Bahasa Vietnam tidak sesulit Bahasa Mandarin/’Chinese’ dari segi tulisan. Karena mempelajari tulisan Bahasa Mandarin perlu tahunan. Untuk membaca koran dan majalah, perlu waktu lama untuk mempelajarinya. Namun, ‘tone’ suara atau intonasi per suku kata di bahasa Mandarin ada 4. Misalnya kata “ma”. Dilafalkan dengan 4 nada berbeda memiliki arti berbeda pula. Bahasa Vietnam, hurufnya hanya alfabet biasa dengan tambahan topi di atas huruf ‘e’ misalnya. Dan huruf ‘A’ memiliki 3 bunyi. Hari pertama belajar bahasanya sudah langsung ada soundtrack ‘Killing me softly’ di telinga saya. Ternyata ribet, bow!

Strumming my pain with his fingers (one time)
Singing my life with his words (two times)
Killing me softly with his song
Killing me softly with his song
Telling my whole life with his words
Killing me softly, with his song

‘Killing me softly with those tones’, bunyinya 6 macam lho. Jadi satu kata misalnya ‘ma’ itu tadi bisa dilafalkan dengan enam cara dan memiliki enam arti berbeda. Belum lagi karena belum pernah mendengar bahasa itu sebelumnya, jadi betul-betul saya seperti makhluk planet yang mencoba belajar bahasa bumi. Anggaplah saya yang dari Planet Venus kepengin belajar bahasa bumi. Ah, sulitnya! Pengin rasanya mengakhiri seketika kursus itu dan tidak mau belajar lagi….Mending nyanyi aja ah…*Killing me softly with his song…killing me softly…*

Hari kedua belajar bahasa ini, ternyata sudah mulai tidak begitu ‘killing me softly’ lagi. Saya mulai agak merasa nyaman. Apalagi saya juga bertanya bagaimana melafalkan nama jalan yang sering saya kunjungi sehingga memudahkan saya berkomunikasi dengan sopir taksi. Lumayan menarik juga…

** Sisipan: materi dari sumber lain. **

(* ===== verification/Findings.v ===== *)
(** * Behaviours that differ from what the code or its comments intend

    Each example runs the modelled code on a concrete input. *)

From S2P Require Import Prelude Decimal Errors Money GstCalc Schema Guards Evolution GstStates Invoice Repositories Lifecycle Payments GatewayGuards.
From S2P Require Import Cart Coupons Tax Checkout Jobs Returns Shipments Accounts Roles Graphql Addresses TaxAdmin Gateways Demo System AccountsSpec AccessSpec CustomerSpec Overlap TaxSpec GatewaySpec.
Import Decimal.

Local Open Scope string_scope.
Local Open Scope list_scope.
Local Open Scope Z_scope.

(** ** Tax *)

(** [_allocate] hands the left-over units to the largest remainders and breaks ties by position; 341/33 and 11/33 have
    the same fractional part, but carried to 28 digits the first is cut shorter, so the later weight wins the tie. *)
Example allocation_tie_lost : (11 * 31) mod 33 = (11 * 1) mod 33 ∧ _allocate 11 [31; 1; 1] = [10; 1; 0].
Proof. vm_compute. done. Qed.

(** Shipping charged with goods that are free after their discount is neither taxed nor reported as untaxed. *)
Definition free_goods : list CalcLine := [MkCalcLine 1 0 "taxable" (Dec 9 0) (Dec 9 0) (Dec 18 0)].
Example shipping_of_free_goods_lost :
  (λ r, (gr_taxable_paise r, gr_tax_paise r, gr_shipping_untaxed_paise r)) <$>
    match calculate free_goods 4900 true "exclusive" "taxable_with_goods" "line_half_up" with inr r => Some r | inl _ => None end = Some (0, 0, 0).
Proof. vm_compute. reflexivity. Qed.

(** ** Invoices *)

(** A hundred crore rupees and more have no words: the crores are looked up among the numbers below hundred. *)
Example hundred_crore_has_no_words : amount_in_words (1000000000 * 100) "INR" = None.
Proof. vm_compute. done. Qed.

(** ** Payments *)

Definition paid_week : list Request := take 3 a_week.
Definition payment_status_of (s : St) (pid : uuid) : option PaymentStatus := pay_status <$> d_payments (st_committed s) !! pid.
Definition failed_event (ppid : string) : WebhookEvent :=
  MkEvent "evt_9" FAILED_EVENT ppid None None None None None None None None "stripe" None None.

(** A late failure of an intent whose payment was refunded records the refunded payment as failed. *)
Example failure_overwrites_refunded :
  let refunded := run (paid_week ++ [RequestRefund "uuid-1" "admin" None true; RefundJob "uuid-3"]) demo_state in
  payment_status_of refunded "uuid-2" = Some PayRefunded ∧
  payment_status_of (run [Webhook (failed_event "pi_order:uuid-1:intent:0")] refunded) "uuid-2" = Some PayFailed.
Proof. vm_compute. done. Qed.

(** ** Shipments *)

Definition order_status_of (s : St) (oid : uuid) : option OrderStatus := o_status <$> d_orders (st_committed s) !! oid.
(** While a cancellation with refund is in progress the lifecycle service refuses to fulfil the order; recording a
    shipment with [fulfill_order] does not look for one. *)
Example shipment_fulfils_order_being_cancelled :
  let cancelling := run (paid_week ++ [RequestRefund "uuid-1" "admin" None true]) demo_state in
  order_status_of (run [ChangeStatus "uuid-1" FULFILLED "admin"] cancelling) "uuid-1" = Some PAID ∧
  order_status_of (run [AddShipment "uuid-1" (MkShipmentCreate "Blue Dart" None None true) "admin"] cancelling) "uuid-1" = Some FULFILLED.
Proof. vm_compute. done. Qed.

(** ** Returns *)

(** One mug is returned and refunded outside the shop; when the rest of the order comes back, the whole order is
    refunded, the mug a second time: [refund] counts closed returns whatever their resolution. *)
Definition outside_then_whole : list Request :=
  take 5 a_week ++
  [ RequestReturn "alice" "uuid-1" (MkReturnCreate [MkReturnLine 100 1 "damaged"] None);
    ApproveReturn "uuid-4" "admin" None; ReceiveReturn "uuid-4" "admin" [MkReceive 100 1 false None];
    CloseReturn "uuid-4" "admin" "refunded_outside" "25000 paid back in cash";
    RequestReturn "alice" "uuid-1" (MkReturnCreate [MkReturnLine 100 1 "other"; MkReturnLine 101 1 "other"] None);
    ApproveReturn "uuid-5" "admin" None; ReceiveReturn "uuid-5" "admin" [MkReceive 100 1 false None; MkReceive 101 1 false None];
    RefundReturn "uuid-5" "admin" ].
Example refunded_outside_refunded_again :
  let s := run outside_then_whole demo_state in
  rt_resolution <$> d_returns (st_committed s) !! "uuid-4" = Some (Some "refunded_outside") ∧
  r_amount_cents <$> d_refunds (st_committed s) !! "uuid-6" = pay_amount_cents <$> d_payments (st_committed s) !! "uuid-2" ∧
  pay_amount_cents <$> d_payments (st_committed s) !! "uuid-2" = Some 129800.
Proof. vm_compute. done. Qed.

(** ** Addresses *)

(** Unsetting the default of two addresses leaves none, though the comment in [update_address] says that this is refused. *)
Definition unset : AddressUpdate := MkAddressUpdate None None None None None None None (Some false).
Definition nothing_default : St := (serve_customer (ChangeAddress alice_key first_home unset) moved).2.
Example default_unset_leaves_none :
  count_rows (owned "alice") (d_addresses (st_db nothing_default)) = 2 ∧ get_default_for_user "alice" nothing_default = (inr None, nothing_default).
Proof. split; vm_compute; reflexivity. Qed.

(** ** Tax masters *)

(** A draft configuration is moved to a registration that does not exist. [update_settings] means to answer that the registration
    was not found, but looking it up first writes the change, and the foreign key refuses that. *)
Definition second_draft : St := run [Taxation (CreateTaxSettings root_key (choices 102))] gst_on.
Definition move_to (registration : Z) : SettingsUpdate := MkSettingsUpdate None None None None (Some (Some registration)) None None None.
Example missing_registration_is_a_conflict :
  (update_settings partner 104 (move_to 999) second_draft).1 = inl (IntegrityError "business_tax_settings_registration_id_fkey").
Proof. vm_compute. reflexivity. Qed.

(** A new configuration of a retired registration is refused; a draft is moved to it without a word. *)
Definition mumbai : RegistrationCreate := MkRegistrationCreate "27AAPFU0939F2ZT" "Novacart" "27" 17000 None.
Definition with_retired : St :=
  run (map Taxation [CreateRegistration root_key mumbai; RetireRegistration root_key 105]) second_draft.
Definition ended {A} (r : Err + A) : option Err := match r with inl e => Some e | inr _ => None end.
Example draft_moved_to_retired_registration :
  ended (create_settings partner (choices 105) with_retired).1 = Some (ETaxMaster (InvalidTaxInputError "Cannot use a retired registration")) ∧
  ended (update_settings partner 104 (move_to 105) with_retired).1 = None.
Proof. split; vm_compute; reflexivity. Qed.

(** ** Payment gateways *)

Definition column_of {A} (f : PaymentProviderConfig → A) (s : St) (k : uuid) : option A := f <$> d_configs (st_committed s) !! k.
Definition live_through (s : St) : option uuid :=
  match (select_for_new_payment "INR" s).1 with inr (_, c) => if is_live c then Some (cf_id c) else None | inl _ => None end.

(** The check made with the credentials before still counts after new ones were stored, although the attestations do not:
    live payments start with a gateway whose new credentials no check ever saw. *)
Definition new_keys : list Request :=
  map Gateway [Rotate root_key gateway_1 (Some (MkCredentials (Some "sk_live_52example") None None)) None; Validate root_key gateway_1;
               Attest root_key gateway_1 (sandbox_verified, "run 13"); Attest root_key gateway_1 (production_review, "signed off");
               Enable root_key gateway_1; ActivateLive root_key gateway_1 "ACTIVATE LIVE PAYMENTS" None].
Example old_check_counts_for_new_credentials :
  column_of cf_version (run new_keys wired) gateway_1 = Some 2 ∧
  column_of cf_last_check_at (run new_keys wired) gateway_1 = column_of cf_last_check_at wired gateway_1 ∧
  live_through wired = None ∧ live_through (run new_keys wired) = Some gateway_1.
Proof. vm_compute. done. Qed.

(** Preferring another live gateway while live payments are active asks for no check of it. *)
Definition razorpay_live : ProviderConfigCreate :=
  MkConfigCreate "razorpay" "live" (MkCredentials None (Some "rzp_live_example") (Some "a long secret")) (Some "hook secret") (Some ["INR"]).
Definition another_gateway : list Request :=
  [Gateway (NewGateway root_key razorpay_live); Gateway (Validate root_key "uuid-8"); WebhookArrives (Some "razorpay") "evt_2" (Some "sig");
   Gateway (Attest root_key "uuid-8" (sandbox_verified, "run 14")); Gateway (Attest root_key "uuid-8" (production_review, "signed off"));
   Gateway (Enable root_key "uuid-8"); Gateway (Prefer root_key "uuid-8")].
Example live_gateway_never_checked :
  let s := run another_gateway live_shop in live_through s = Some "uuid-8" ∧ column_of cf_last_check_at s "uuid-8" = Some None.
Proof. vm_compute. done. Qed.

(** An event signed with the secret before the rotation proves the new one. The gateway signs with what it was told: the secret
    from before. *)
Definition signing_with_old : Providers := {|
  env_provider := demo_provider;
  build_provider := λ c previous, inr (if previous || negb (bool_decide (is_Some (cf_previous_webhook_secret_ciphertext c))) then demo_provider else silent_provider);
  redact := λ s, s; error_text := λ _, "error" |}.
Definition mistyped : Request := Gateway (Rotate root_key gateway_1 None (Some "whsec_mistyped")).
Example old_secret_verifies_new_one :
  column_of cf_webhook_status (run [mistyped] live_shop) gateway_1 = Some "unverified" ∧
  column_of cf_webhook_status
    (run (H1 := signing_with_old) [mistyped; WebhookArrives (Some "stripe") "evt_3" (Some "t=2")] live_shop) gateway_1 = Some "verified".
Proof. vm_compute. done. Qed.

(** A publishable key may have 200 characters; its column holds 100. *)
Definition long_key : string := "pk_live_" +:+ String.concat "" (replicate 12 "0123456789").
Example long_key_is_a_data_error :
  publishable_key_ok long_key = true ∧ (set_publishable_key root_admin gateway_1 long_key live_shop).1 = inl TOO_LONG.
Proof. vm_compute. done. Qed.

(** ** GraphQL *)

Definition role_managers (d : DB) : list uuid :=
  map u_id (rows_where (λ u, is_active_admin u && bool_decide (ROLES_MANAGE ∈ role_permissions (role_of d (u_id u)))) (d_users d)).
Definition set_role (user : uuid) (role : UserRole) : list Field := [GUpdateUser (MkUpdateUserInput user None None (Some role))].
Definition bearer (key : string) : option string := Some ("Bearer " +:+ key).

(** Alice is an administrator without access; Root, the only one who manages roles, is refused to step down by the REST route,
    and steps down by GraphQL. *)
Example last_role_manager_demoted :
  role_managers (st_db promoted.2) = ["root"] ∧
  (update_user_endpoint "root" (MkUserUpdate None None (Some USER)) root_key promoted.2).1 = inl (EAccount LastRoleManagerError) ∧
  role_managers (st_db (serve_account (Graphql (bearer root_key) (set_role "root" USER)) promoted.2).2) = [].
Proof. vm_compute. done. Qed.

(** Bob is a customer. Alice may do nothing, but through GraphQL she makes him an administrator, and as nobody gives him a
    role he may do everything. *)
Definition with_bob : St := (serve_account (Register "bob" "bob@example.com" "plum-tree" None) promoted.2).2.
Definition alice_in : (Err + TokenPair) * St := get_db (login_endpoint "alice@example.com" "rose" None) with_bob.
Definition alice_token : string := tp_access_token (pair_of alice_in.1).
Definition bob : uuid := default "" (u_id <$> head (rows_where (λ u, String.eqb (u_username u) "bob") (d_users (st_db with_bob)))).
Example promoted_without_permission :
  role_managers (st_db alice_in.2) = ["root"] ∧
  (update_user_endpoint bob (MkUserUpdate None None (Some ADMIN)) alice_token alice_in.2).1 =
    inl (EAccount (PermissionDeniedError (perm_value CUSTOMERS_MANAGE))) ∧
  bool_decide (bob ∈ role_managers (st_db (serve_account (Graphql (bearer alice_token) (set_role bob ADMIN)) alice_in.2).2)) = true.
Proof. vm_compute. done. Qed.

(** ** Requests that overlap *)

(** Alice's first two addresses, sent at once, are both her default, and looking the default up at checkout is an error. *)
Example two_default_addresses :
  map ad_is_default (addresses_of (st_db both_stored) "alice") = [true; true] ∧
  (get_default_for_user "alice" both_stored).1 = inl (RuntimeError "MultipleResultsFound").
Proof. vm_compute. done. Qed.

Dan hari ini, hari ketiga saya belajar, semakin saya senang. Hanya memang perlu waktu untuk menguasai lebih banyak. Kan pelan-pelan..Kan bahasa asing… Jadi, ya…enjoy aja, sambil menikmati pakai bahasa isyarat plus ‘English’.

Teacher, udah gak ‘killing me softly’ lagi neh. ‘Soundtrack-nya’ ganti ‘I will survive’ ya :)

Keamanan di Vietnam…

Di Singapura, ada seorang teman asal Cina yang lama tinggal di Amerika Serikat mengatakan kepada saya kalau keamanan di Vietnam kurang baik. Karena banyak copet dan sebagainya. Dan seorang teman di Vietnam yang mengajak saya ke pasar, masih ingat Cindy si ojek cantik? Juga berpesan hal yang sama. Saya tidak boleh membawa dompet kalau ke pasar katanya. Masukkan di saku kiri, kanan, depan, belakang. Dan kalau ada yang menyenggol, harus hati-hati, karena mungkin kena copet. ‘So far so good’, saya rasa keamanan di sini secara keseluruhan masih lebih baik daripada Jakarta. Terbukti, di taksi, tidak mengunci pintu mobil pun tak mengapa. Di lampu merah aman, tanpa ada yang maksa bersihin jendela dan mengancam mukul kaca pakai batu kalau tidak dikasih uang. Dan juga tidak ada gerombolan yang terkenal suka mengambil handphone dengan memecahkan kaca jendela mobil di tengah kemacetan. Vietnam Ok koq… Hati-hati tetap perlu ya, tapi secara keseluruhan masih lebih aman daripada Indonesia, ini pendapat saya pribadi yang baru sekitar 3 minggu di sini lho… Kalau salah ya, maaf deh :)

Menyeberang Jalan

Karena orang Vietnam luar biasa tertibnya dalam berlalu lintas…(tertib? Mungkin saya salah kasih istilah… yang benar luar biasa tidak tertib), makanya kalau menyeberang harus lihat depan belakang, kanan-kiri. Secara saya yang tidak jago menyeberang di Indonesia tapi jago di Singapura (ya iyalah, wong ada lampu merah buat penyeberang jalan wakakak…), di sini saya kesulitan. Mulai dari hampir ditabrak, sampai digandeng suami dan diarahkan untuk menyeberang. Karena di sini motor bisa datang dari segala penjuru tanpa peduli, tanpa kendali…Dan melawan arah? Itu hal yang biasa di sini. Sayangnya saya yang tak terbiasa…Dan mungkin harus ekstra hati-hati ketika menyeberang jalan…*Sigh*… Positifnya harus banyak latihan sport jantung dan cuek…Karena berhadapan dengan pengendara motor tercuek yang pernah saya lihat…Trotoar pejalan kaki pun milik mereka dan bukan itu saja, mobil pun naik trotoar…Tobat…tobat :P wkwkwk….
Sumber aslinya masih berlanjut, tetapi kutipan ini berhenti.